Yes, freedom of speech is every human’s right.
But lets look at this through a different perspective; imagine a dark room, with no lights or candles on. There are over 1,000 people in this room. One man decides to use his freedom of speech and shout “FIRE…FIRE…”. Since it is dark and no one can see, there is chaos and madness throughout this room. Everyone heads to the door, there’s a stampede. At the end of it, many are injured and some have died under the stampede. It was eventually found that there wasn’t any fire, or any sign of it at all.
The death of innocent lives, the injuries and the chaos created was from just one man using his freedom of speech. So you judge for yourself, is this freedom of speech beneficial?
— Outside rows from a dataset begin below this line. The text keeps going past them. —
Lemma separated_elem from to l r : separated from to l -> r ∈ l -> from <= cr_begin r <= cr_end r /\ cr_end r < to.
Proof.
  revert from. induction l as [| r0 l IH]; intros from Hs Hr; [set_solver |]. simpl in Hs. destruct Hs as (H1 & H2 & H3).
  apply elem_of_cons in Hr as [-> | Hr]; [done |]. destruct (IH _ H3 Hr). lia.
Qed.

Theorem append_ok ic other : class_ok other -> collects ic (append other) (class_has other).
Proof.
  intros [[_ H1] H2 [_ H3] H4]. unfold append. rewrite Forall_forall in H1, H3. eapply collects_iff.
  - apply collects_seq; [apply (collects_each _ _ _ (fun a x => x = a)); intros a Ha; by apply addSorted_ascii, H1 |].
    apply collects_seq; [apply (collects_each _ _ _ (fun r x => cr_begin r <= x <= cr_end r)); intros r Hr; by apply addSortedRange_ascii; apply (separated_elem _ _ _ _ H2) |].
    apply collects_seq; [apply (collects_each _ _ _ (fun a x => x = a)); intros a Ha; by apply addSorted_unicode, H3 |].
    apply (collects_each _ _ _ (fun r x => cr_begin r <= x <= cr_end r)); intros r Hr; by apply addSortedRange_unicode; apply (separated_elem _ _ _ _ H4).
  - intros x. unfold class_has, in_ranges. simpl. rewrite !Exists_exists. naive_solver.
Qed.

(** ** Matching *)

Lemma in_ranges_existsb x l : existsb (in_crange x) l = true <-> in_ranges x l.
Proof.
  unfold in_ranges. rewrite existsb_exists, Exists_exists. setoid_rewrite list_elem_of_In. unfold in_crange.
  setoid_rewrite andb_true_iff. setoid_rewrite Z.leb_le. done.
Qed.

Lemma in_separated from to l x : separated from to l -> in_ranges x l -> from <= x < to.
Proof. unfold in_ranges. intros Hs (r & Hr & Hx)%Exists_exists. destruct (separated_elem _ _ _ _ Hs Hr). lia. Qed.

Lemma ascii_mask ch : 0 <= ch < 65536 -> truthy (Z.land ch 0xFF80) = (128 <=? ch).
Proof.
  intros Hch. assert (Z.land ch 0xFF80 = ch / 128 * 128) as ->.
  { change 0xFF80 with (Z.shiftl (Z.ones 9) 7). replace (ch / 128 * 128) with (Z.shiftl (Z.land (Z.shiftr ch 7) (Z.ones 9)) 7).
    - rewrite Z.shiftl_land. apply Z.bits_inj'. intros n Hn. rewrite !Z.land_spec, !Z.shiftl_spec by done.
      destruct (Z.ltb_spec n 7); [by rewrite (Z.testbit_neg_r (Z.ones 9)), !andb_false_r by lia |].
      rewrite Z.shiftr_spec by lia. by replace (n - 7 + 7) with n by lia.
    - rewrite Z.shiftl_mul_pow2, Z.land_ones, Z.shiftr_div_pow2 by done. change (2 ^ 7) with 128. change (2 ^ 9) with 512.
      rewrite Z.mod_small; [done |]. Z.to_euclidean_division_equations; lia. }
  unfold truthy. destruct (Z.eqb_spec (ch / 128 * 128) 0), (Z.leb_spec 128 ch); simpl; try done; Z.to_euclidean_division_equations; lia.
Qed.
:- Derived from Sheikh. Murtaza Alidina’s Friday Khutba
When researching further into this topic of free controlled speech, the phrase “”Shouting fire in a crowded theatre” can be found but many a times is covered up during situations like this.
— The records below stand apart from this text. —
Definition quantifyAtom (min max : Z) (greedy : bool) (c : YarrPatternConstructor) : PR YarrPatternConstructor :=
  p_assert (min <=? max);;
  p_assert (bool_decide (m_terms (m_alternative c) <> []));;
  if negb (truthy max) then a ← removeLastTerm (m_alternative c); Ok (c <| m_alternative := a |>)
  else
    t ← lastTerm (m_alternative c);
    p_assert (match t_type t with TypeAssertionBOL | TypeAssertionEOL | TypeAssertionWordBoundary => false | _ => true end);;
    p_assert ((t_quantityCount t =? 1) && bool_decide (t_quantityType t = QuantifierFixedCount));;
    let lazy_or_greedy := if greedy then QuantifierGreedy else QuantifierNonGreedy in
    match t_type t with
    | TypeParentheticalAssertion _ =>
        if negb (truthy min) then a ← removeLastTerm (m_alternative c); Ok (c <| m_alternative := a |>) else Ok c
    | _ =>
        if min =? 0 then Ok (c <| m_alternative := replaceLast (quantify max lazy_or_greedy t) (m_alternative c) |>)
        else
          let t := quantify min QuantifierFixedCount t in
          let a := replaceLast t (m_alternative c) in
          if min =? max then Ok (c <| m_alternative := a |>)
          else
            copy ← copyTerm false t;
            let copy := mark_copy (quantify (if max =? quantifyInfinite then max else max - min) lazy_or_greedy copy) in
            Ok (c <| m_alternative := append_term copy a |>)
    end.

Definition disjunction (c : YarrPatternConstructor) : PR YarrPatternConstructor :=
  Ok (c <| m_before := m_before c ++ [m_alternative c] |> <| m_alternative := new_alternative |>).

End Constructor.

(** The constructor as the delegate of the parser; after a fault nothing is done. *)
#[global] Instance PatternDelegate `{BuiltInClasses} : Delegate (PR YarrPatternConstructor) := {|
  Yarr.assertionBOL := fun d => d ≫= Constructor.assertionBOL;
  Yarr.assertionEOL := fun d => d ≫= Constructor.assertionEOL;
  Yarr.assertionWordBoundary := fun invert d => d ≫= Constructor.assertionWordBoundary invert;
  Yarr.atomPatternCharacter := fun ch d => d ≫= Constructor.atomPatternCharacter ch;
  Yarr.atomBuiltInCharacterClass := fun classID invert d => d ≫= Constructor.atomBuiltInCharacterClass classID invert;
  Yarr.atomCharacterClassBegin := fun invert d => d ≫= Constructor.atomCharacterClassBegin invert;
  Yarr.atomCharacterClassAtom := fun ch d => d ≫= Constructor.atomCharacterClassAtom ch;
  Yarr.atomCharacterClassRange := fun begin_ end_ d => d ≫= Constructor.atomCharacterClassRange begin_ end_;
  Yarr.atomCharacterClassBuiltIn := fun classID invert d => d ≫= Constructor.atomCharacterClassBuiltIn classID invert;
  Yarr.atomCharacterClassEnd := fun d => d ≫= Constructor.atomCharacterClassEnd;
  Yarr.atomParenthesesSubpatternBegin := fun capture d => d ≫= Constructor.atomParenthesesSubpatternBegin capture;
  Yarr.atomParentheticalAssertionBegin := fun invert d => d ≫= Constructor.atomParentheticalAssertionBegin invert;
  Yarr.atomParenthesesEnd := fun d => d ≫= Constructor.atomParenthesesEnd;
  Yarr.atomBackReference := fun subpatternId d => d ≫= Constructor.atomBackReference subpatternId;
  Yarr.quantifyAtom := fun min max greedy d => d ≫= Constructor.quantifyAtom min max greedy;
  Yarr.disjunction := fun d => d ≫= Constructor.disjunction
|}.

(** ** Offsets *)

Definition YarrStackSpaceForBackTrackInfoPatternCharacter : Z := 1.
Definition YarrStackSpaceForBackTrackInfoCharacterClass : Z := 1.
Definition YarrStackSpaceForBackTrackInfoBackReference : Z := 2.
Definition YarrStackSpaceForBackTrackInfoAlternative : Z := 1.
Definition YarrStackSpaceForBackTrackInfoParentheticalAssertion : Z := 1.
Definition YarrStackSpaceForBackTrackInfoParenthesesOnce : Z := 1.
Definition YarrStackSpaceForBackTrackInfoParenthesesTerminal : Z := 1.
Definition YarrStackSpaceForBackTrackInfoParentheses : Z := 2.

(** What the loop over the terms of an alternative keeps. *)
Record Offsets := mk_offsets { o_callFrameSize : Z; o_inputPosition : Z; o_hasFixedSize : bool }.

Definition is_fixed (t : PatternTerm) : bool := bool_decide (t_quantityType t = QuantifierFixedCount).

(** The position is converted to [int]. *)
Definition set_position (pos : Z) (t : PatternTerm) : PatternTerm :=
  mk_term (t_type t) (t_capture t) (t_invert t) (t_quantityType t) (t_quantityCount t) (Some (s32 pos)) (t_frameLocation t).
Definition set_frame (frame : Z) (t : PatternTerm) : PatternTerm :=
  mk_term (t_type t) (t_capture t) (t_invert t) (t_quantityType t) (t_quantityCount t) (t_inputPosition t) (Some frame).

(** A term that matches one character at a time. *)
Definition setup_single (space : Z) (t : PatternTerm) (o : Offsets) : PR (PatternTerm * Offsets) :=
  let t := set_position (o_inputPosition o) t in
  if negb (is_fixed t) then
    Ok (set_frame (o_callFrameSize o) t, mk_offsets (u32 (o_callFrameSize o + space)) (o_inputPosition o) false)
  else
    pos ← checked_add (o_inputPosition o) (t_quantityCount t);
    Ok (t, mk_offsets (o_callFrameSize o) pos (o_hasFixedSize o)).

Section offsets.
Context (setupTerm : PatternTerm -> Z -> Offsets -> PR (PatternTerm * Offsets)).

Definition setupTerms (initialInputPosition : Z) : list PatternTerm -> Offsets -> PR (list PatternTerm * Offsets) :=
  fix go (terms : list PatternTerm) (o : Offsets) : PR (list PatternTerm * Offsets) :=
    match terms with
    | [] => Ok ([], o)
    | t :: terms' =>
        r ← setupTerm t initialInputPosition o;
        rs ← go terms' r.2;
        Ok (r.1 :: rs.1, rs.2)
    end.

Definition setupAlternativeOffsets (a : PatternAlternative) (currentCallFrameSize initialInputPosition : Z)
    : PR (PatternAlternative * Z) :=
  r ← setupTerms initialInputPosition (m_terms a) (mk_offsets currentCallFrameSize initialInputPosition true);
  minimumSize ← checked_sub (o_inputPosition r.2) initialInputPosition;
  Ok (mk_alternative r.1 (Some minimumSize) (m_onceThrough a) (o_hasFixedSize r.2) (m_startsWithBOL a) (m_containsBOL a),
      o_callFrameSize r.2).

(** The alternatives, the least of their sizes, the largest of their frames, and whether all sizes are fixed. *)
Definition setupAlternatives (callFrameSize inputPosition : Z) : list PatternAlternative -> Z -> Z -> bool ->
    PR (list PatternAlternative * (Z * Z * bool)) :=
  fix go (alternatives : list PatternAlternative) (minimumInputSize maximumCallFrameSize : Z) (hasFixedSize : bool) :=
    match alternatives with
    | [] => Ok ([], (minimumInputSize, maximumCallFrameSize, hasFixedSize))
    | a :: alternatives' =>
        r ← setupAlternativeOffsets a callFrameSize inputPosition;
        rs ← go alternatives' (Z.min minimumInputSize (default 0 (m_minimumSize r.1))) (Z.max maximumCallFrameSize r.2)
               (hasFixedSize && m_hasFixedSize r.1);
        Ok (r.1 :: rs.1, rs.2)
    end.

Definition setupDisjunctionOffsets_ (isBody : bool) (d : PatternDisjunction) (initialCallFrameSize initialInputPosition : Z)
    : PR (PatternDisjunction * Z) :=
  let initialCallFrameSize :=
    if negb isBody && (1 <? Z.of_nat (length (m_alternatives d)))
    then u32 (initialCallFrameSize + YarrStackSpaceForBackTrackInfoAlternative) else initialCallFrameSize in
  r ← setupAlternatives initialCallFrameSize initialInputPosition (m_alternatives d) (2 ^ 32 - 1) 0 true;
  let '(alternatives, (minimumInputSize, maximumCallFrameSize, hasFixedSize)) := r in
  p_assert (negb (minimumInputSize =? 2 ^ 32 - 1));;
  p_assert (initialCallFrameSize <=? maximumCallFrameSize);;
  Ok (mk_disjunction alternatives (Some minimumInputSize) (Some maximumCallFrameSize) hasFixedSize, maximumCallFrameSize).

(** The two cases of parentheses. *)
Definition setup_group (p : Parentheses) (t : PatternTerm) (o : Offsets) : PR (PatternTerm * Offsets) :=
  let frame := o_callFrameSize o in
  let pos := o_inputPosition o in
  let setupNested := setupDisjunctionOffsets_ false in
  if (t_quantityCount t =? 1) && negb (p_isCopy p) then
    let size := if negb (is_fixed t) then u32 (frame + YarrStackSpaceForBackTrackInfoParenthesesOnce) else frame in
    r ← setupNested (p_disjunction p) size pos;
    pos ← (if is_fixed t then checked_add pos (default 0 (d_minimumSize r.1)) else Ok pos);
    Ok (set_position pos (set_frame frame (set_type (TypeParenthesesSubpattern (set_disjunction r.1 p)) t)), mk_offsets r.2 pos false)
  else if p_isTerminal p then
    r ← setupNested (p_disjunction p) (u32 (frame + YarrStackSpaceForBackTrackInfoParenthesesTerminal)) pos;
    Ok (set_position pos (set_frame frame (set_type (TypeParenthesesSubpattern (set_disjunction r.1 p)) t)), mk_offsets r.2 pos false)
  else
    r ← setupNested (p_disjunction p) 0 pos;
    Ok (set_position pos (set_frame frame (set_type (TypeParenthesesSubpattern (set_disjunction r.1 p)) t)),
        mk_offsets (u32 (frame + YarrStackSpaceForBackTrackInfoParentheses)) pos false).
The idea of falsely shouting “fire” in a crowded theatre arose from the Supreme Court’s 1919 decision in the case Schenck v. United States. The Court ruled unanimously that the First Amendment, though it protects freedom of expression, does not protect dangerous speech. In the decision, Oliver Wendell Holmes wrote that no free speech safeguard would cover someone “falsely shouting fire in a theater and causing a panic.”
The quote is used as an example of speech which is claimed to serve no conceivable useful purpose and is extremely and imminently dangerous, as the case mentioned was centred around the distribution of fliers in opposition to a military draft to be, so that resort to the courts or administrative procedures is not practical.
Therefore it must be understood that some speech, despite being free speech, may not be beneficial to the world and would be illegal if it will stir up chaos to a certain degree.
Muslim’s do not support the actions carried out by several countries on embassies and consulates, retaliation to this degree is not recommended in the Quran. The best solution to gain insight into what Islam promotes is to read the Qur’an.
Verses granting permission to fight in war, when attacked, can then be read in context. Ideological mud slinging on the internet is rife with quotes like, “Kill them wherever you find them.” If that is the first phrase you read from the Qur’an, of course it sounds like a horrible, unholy book. Yet its beginning is this:“In the name of God, The Beneficent, The Merciful” (1:1).
The best solution is to read the Qur’an and not judge the whole religion with 1billion followers based on a biased and misleading video trailer.